JAUNDICED EYE
In 1908 Henry Ford invented the motorcar, accompanied by a laconic assurance to buyers that they could have it in “any colour as long as it is black”. A century later, this macho indifference to the customer clearly still permeates the local subsidiary that bears his name.
Ford SA has found itself at the centre of a public firestorm over its tardiness in reacting to its Kuga SUV spontaneously self-combusting. There have been 40-50 incidents of Kugas bursting into flames in less than a year, with one death and several narrow escapes. The most recent was yesterday, Friday.
Ford’s response to this was pathetic, characterised by obfuscation and misrepresentation. It took the company a year before it asked Kuga owners to take their vehicles for a safety inspection. But even then, after dealerships had checked and pronounced a vehicle safe, some were still going up in flames.

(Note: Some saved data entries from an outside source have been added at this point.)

(** [generate_token_pair] *)
Definition generate_token_pair (user_id : Uuid) (roles : list string) (signing_key : SigningKey)
    : M TokenPair :=
  t <~ now ;;
  lifetime <- session_expiry_seconds ;;
  version <- user_session_version user_id ;;
  t2 <~ now ;;
  generate_token_pair_for_session user_id roles (t + lifetime) (Some version) t2 signing_key.

(** ** Token verification *)

(** [verify_user_session] *)
Definition verify_user_session (user_id : Uuid) (issued_at : Z) (version : option Z) : M unit :=
  current_version <- user_session_version user_id ;;
  match version with
  | Some v => if (v =? current_version)%Z then ret tt else throw AuthenticationRequired
  | None =>
      guard (negb (current_version =? 0)%Z) AuthenticationRequired ;;;
      revocation <- query (fun d => fetch (fun r => beq (ar_user_id r) user_id)
                                          (access_revocations d)) ;;
      match revocation with
      | Some r => guard (issued_at <=? ar_revoked_before r)%Z AuthenticationRequired
      | None => ret tt
      end
  end.

(** [decode], at the library's own clock. *)
Definition decode_claims (signing_key : SigningKey) (token : string) : M Claims :=
  t <~ now ;;
  require (jwt_decode (verifying_key signing_key) token_validation t token) AuthenticationRequired.

(** [o.is_some_and(|exp| exp <= current_timestamp())] *)
Definition deadline_passed (o : option Z) : prog bool :=
  match o with
  | Some e => t <~ now ;; Ret (e <=? t)%Z
  | None => Ret false
  end.

(** [verify_access_token] *)
Definition verify_access_token (token : string) (signing_key : SigningKey) : M Claims :=
  claims <- decode_claims signing_key token ;;
  guard (negb (beq (typ claims) "access")) AuthenticationRequired ;;;
  t <~ now ;;
  expired <~ (if (exp claims <=? t)%Z then Ret true else deadline_passed (session_exp claims)) ;;
  guard expired AuthenticationRequired ;;;
  user_id <- require (uuid_parse (sub claims)) (InternalError "Invalid user ID in token") ;;
  verify_user_session user_id (iat claims) (session_version claims) ;;;
  found <- User_get user_id ;;
  user <- require found AuthenticationRequired ;;
  roles <- User_get_roles user ;;
  ret (set_claim_roles roles claims).

(** ** Revocation *)

(** [revoke_user_access_tokens] *)
Definition revoke_user_access_tokens (user_id : Uuid) : M unit :=
  t <~ now ;;
  exec (fun d =>
    (tt, with_users (update (fun u : UserRow => beq (u_id u) user_id) bump_version) d)) ;;;
  stmt (fun d =>
    if user_exists user_id d then
      Ok (tt, with_access_revocations (fun rows =>
        if existsb (fun r => beq (ar_user_id r) user_id) rows
        then update (fun r => beq (ar_user_id r) user_id)
               (fun r => {| ar_user_id := ar_user_id r; ar_revoked_before := t |}) rows
        else (rows ++ [{| ar_user_id := user_id; ar_revoked_before := t |}])%list) d)
    else Err DbError).

(** [revoke_all_user_tokens] *)
Definition revoke_all_user_tokens (user_id : Uuid) : M unit :=
  t <~ now ;;
  exec (fun d =>
    (tt, with_refresh_tokens
           (update (fun r => beq (rt_user_id r) user_id && is_none (rt_revoked_at r))
                   (set_revoked_at t)) d)) ;;;
  revoke_user_access_tokens user_id.

(** ** Refresh *)

(** The row the consuming [UPDATE] affects. *)
Definition live_token (hash : string) (t : Z) (r : RefreshTokenRecord) : bool :=
  beq (rt_token_hash r) hash && is_none (rt_revoked_at r) && (t <? rt_expires_at r)%Z.

(** [consume_refresh_token] *)
Definition consume_refresh_token (token : string) (signing_key : SigningKey)
    : M (Uuid * Claims) :=
  claims <- decode_claims signing_key token ;;
  guard (negb (beq (typ claims) "refresh")) AuthenticationRequired ;;;
  user_id <- require (uuid_parse (sub claims)) AuthenticationRequired ;;
  version_before_verification <- user_session_version user_id ;;
  verify_user_session user_id (iat claims) (session_version claims) ;;;
  let claims := if is_none (session_version claims)
                then set_session_version (Some version_before_verification) claims
                else claims in
  let hash := hash_token token in
  t <~ now ;;
  affected <- exec (fun d => (count (live_token hash t) (refresh_tokens d),
    with_refresh_tokens (update (live_token hash t) (set_revoked_at t)) d)) ;;
  if negb (beq affected 1%nat) then
    exists_ <- query (fun d => fetch (fun r => beq (rt_token_hash r) hash) (refresh_tokens d)) ;;
    _ <~ match exists_ with
         | Some row => revoke_all_user_tokens (rt_user_id row)
         | None => ret tt
         end ;;
    throw AuthenticationRequired
  else ret (user_id, claims).

(** [verify_and_revoke_refresh_token] *)
Definition verify_and_revoke_refresh_token (token : string) (signing_key : SigningKey)
    : M Uuid :=
  r <- consume_refresh_token token signing_key ;; ret r.1.

(** [rotate_token_pair] *)
Definition rotate_token_pair (token : string) (signing_key : SigningKey) : M TokenPair :=
  ' (user_id, claims) <- consume_refresh_token token signing_key ;;
  found <- User_get user_id ;;
  user <- require found AuthenticationRequired ;;
  roles <- User_get_roles user ;;
  generate_token_pair_for_session user_id roles
    (Z.min (unwrap_or (session_exp claims) (exp claims)) (exp claims))
    (session_version claims) (unwrap_or (auth_time claims) (iat claims)) signing_key.

(** [browser_retry_cipher]: the key it derives. *)
Definition browser_retry_cipher (signing_key : SigningKey) : string :=
  sha256 ("authere/browser-refresh-retry/v1" ++ String "000"%char signing_key).

(** [encrypt_browser_retry] *)
Definition encrypt_browser_retry (pair : TokenPair) (signing_key : SigningKey) : M string :=
  plaintext <- lift (map_err (fun e => InternalError ("Failed to encode refresh retry: " ++ e))
                       (to_vec pair)) ;;
  nonce <~ random_bytes 12 ;;
  ciphertext <- require (aes_encrypt (browser_retry_cipher signing_key) nonce plaintext)
                  (InternalError "Failed to encrypt refresh retry") ;;
  ret (nonce ++ ciphertext).

(** [decrypt_browser_retry] *)
Definition decrypt_browser_retry (encrypted : string) (signing_key : SigningKey)
    : result AppError TokenPair :=
  if (String.length encrypted <? 12)%nat then Err AuthenticationRequired
  else match aes_decrypt (browser_retry_cipher signing_key) (take_bytes 12 encrypted)
               (drop_bytes 12 encrypted) with
       | None => Err AuthenticationRequired
       | Some plaintext => ok_or (from_slice plaintext) AuthenticationRequired
       end.

(** The [for _ in 0..16] loop of [rotate_browser_token_pair]. *)
Fixpoint follow_retry (fuel : nat) (t : Z) (signing_key : SigningKey) (pair : TokenPair)
    : prog (bool * result AppError TokenPair) :=
  match fuel with
  | O => Ret (false, Err AuthenticationRequired)
  | S fuel' =>
      _ <-! verify_access_token (access_token pair) signing_key ;;
      replacement <-! query (fun d =>
        fetch (fun r => beq (rt_token_hash r) (hash_token (refresh_token pair))
                        && (t <? rt_expires_at r)%Z) (refresh_tokens d)) ;;
      match replacement with
      | None => Ret (false, Err AuthenticationRequired)
      | Some r =>
          match rt_revoked_at r, rt_browser_retry_until r, rt_browser_retry_pair r with
          | None, _, _ => commit_with (Ok pair)
          | Some _, Some until, Some encrypted =>
              if (t <? until)%Z then
                next <-! lift (decrypt_browser_retry encrypted signing_key) ;;
                follow_retry fuel' t signing_key next
              else Ret (false, Err AuthenticationRequired)
          | _, _, _ => Ret (false, Err AuthenticationRequired)
          end
      end
  end.

(** A consumed token's row whose replacement may still be handed out. *)
Definition retry_of (t : Z) (r : option RefreshTokenRecord) : option string :=
  match r with
  | Some row =>
      match rt_browser_retry_until row, rt_browser_retry_pair row with
      | Some until, Some encrypted => if (t <? until)%Z then Some encrypted else None
      | _, _ => None
      end
  | None => None
  end.

(** [rotate_browser_token_pair] *)
Definition rotate_browser_token_pair (token : string) (signing_key : SigningKey)
    : M TokenPair :=
  atomic_tx (
    t <~ now ;;
    let hash := hash_token token in
    retry <-! query (fun d =>
      fetch (fun r => beq (rt_token_hash r) hash && is_some (rt_revoked_at r)
                      && (t <? rt_expires_at r)%Z) (refresh_tokens d)) ;;
    match retry_of t retry with
    | Some encrypted =>
        pair <-! lift (decrypt_browser_retry encrypted signing_key) ;;
        follow_retry 16 t signing_key pair
    | None =>
        r <~ rotate_token_pair token signing_key ;;
        match r with
        | Err AuthenticationRequired => commit_with (Err AuthenticationRequired)
        | Err other => Ret (false, Err other)
        | Ok tokens =>
            encrypted <-! encrypt_browser_retry tokens signing_key ;;
            _ <-! exec (fun d =>
              (tt, with_refresh_tokens (update (fun r => beq (rt_token_hash r) hash)
                     (set_retry (Some (t + 5)) (Some encrypted))) d)) ;;
            _ <-! exec (fun d =>
              (tt, with_refresh_tokens
                     (update (fun r => sql_le (rt_browser_retry_until r) t
                                       && is_some (rt_browser_retry_pair r)) clear_retry_pair) d)) ;;
            commit_with (Ok tokens)
        end
    end).

(** [sweep_expired_sessions] *)
Definition sweep_expired_sessions : M unit :=
  t <~ now ;;
  exec (fun d => (tt, with_refresh_tokens
    (update (fun r => sql_le (rt_browser_retry_until r) t && is_some (rt_browser_retry_pair r))
            clear_retry_pair) d)) ;;;
  exec (fun d => (tt, with_refresh_tokens (delete (fun r => rt_expires_at r <=? t)%Z) d)) ;;;
  exec (fun d => (tt, with_handoffs (delete (fun r => fh_expires_at r <=? t)%Z) d)).
End Token.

It was only this week that Ford issued a recall for the 4,556 1.6-litre Kuga SUVs built between 2012 and 2014. It ascribes the fires to engine overheating, following a failure in the coolant circulation system.
Ford warned that there would be delays in effecting repairs, since it doesn’t have sufficient replacement parts in stock. Kuga owners, in turn, have complained that in many cases the promised courtesy cars were not available and that some dealerships had refused to book in the cars, because they had not been notified by Ford of the recall.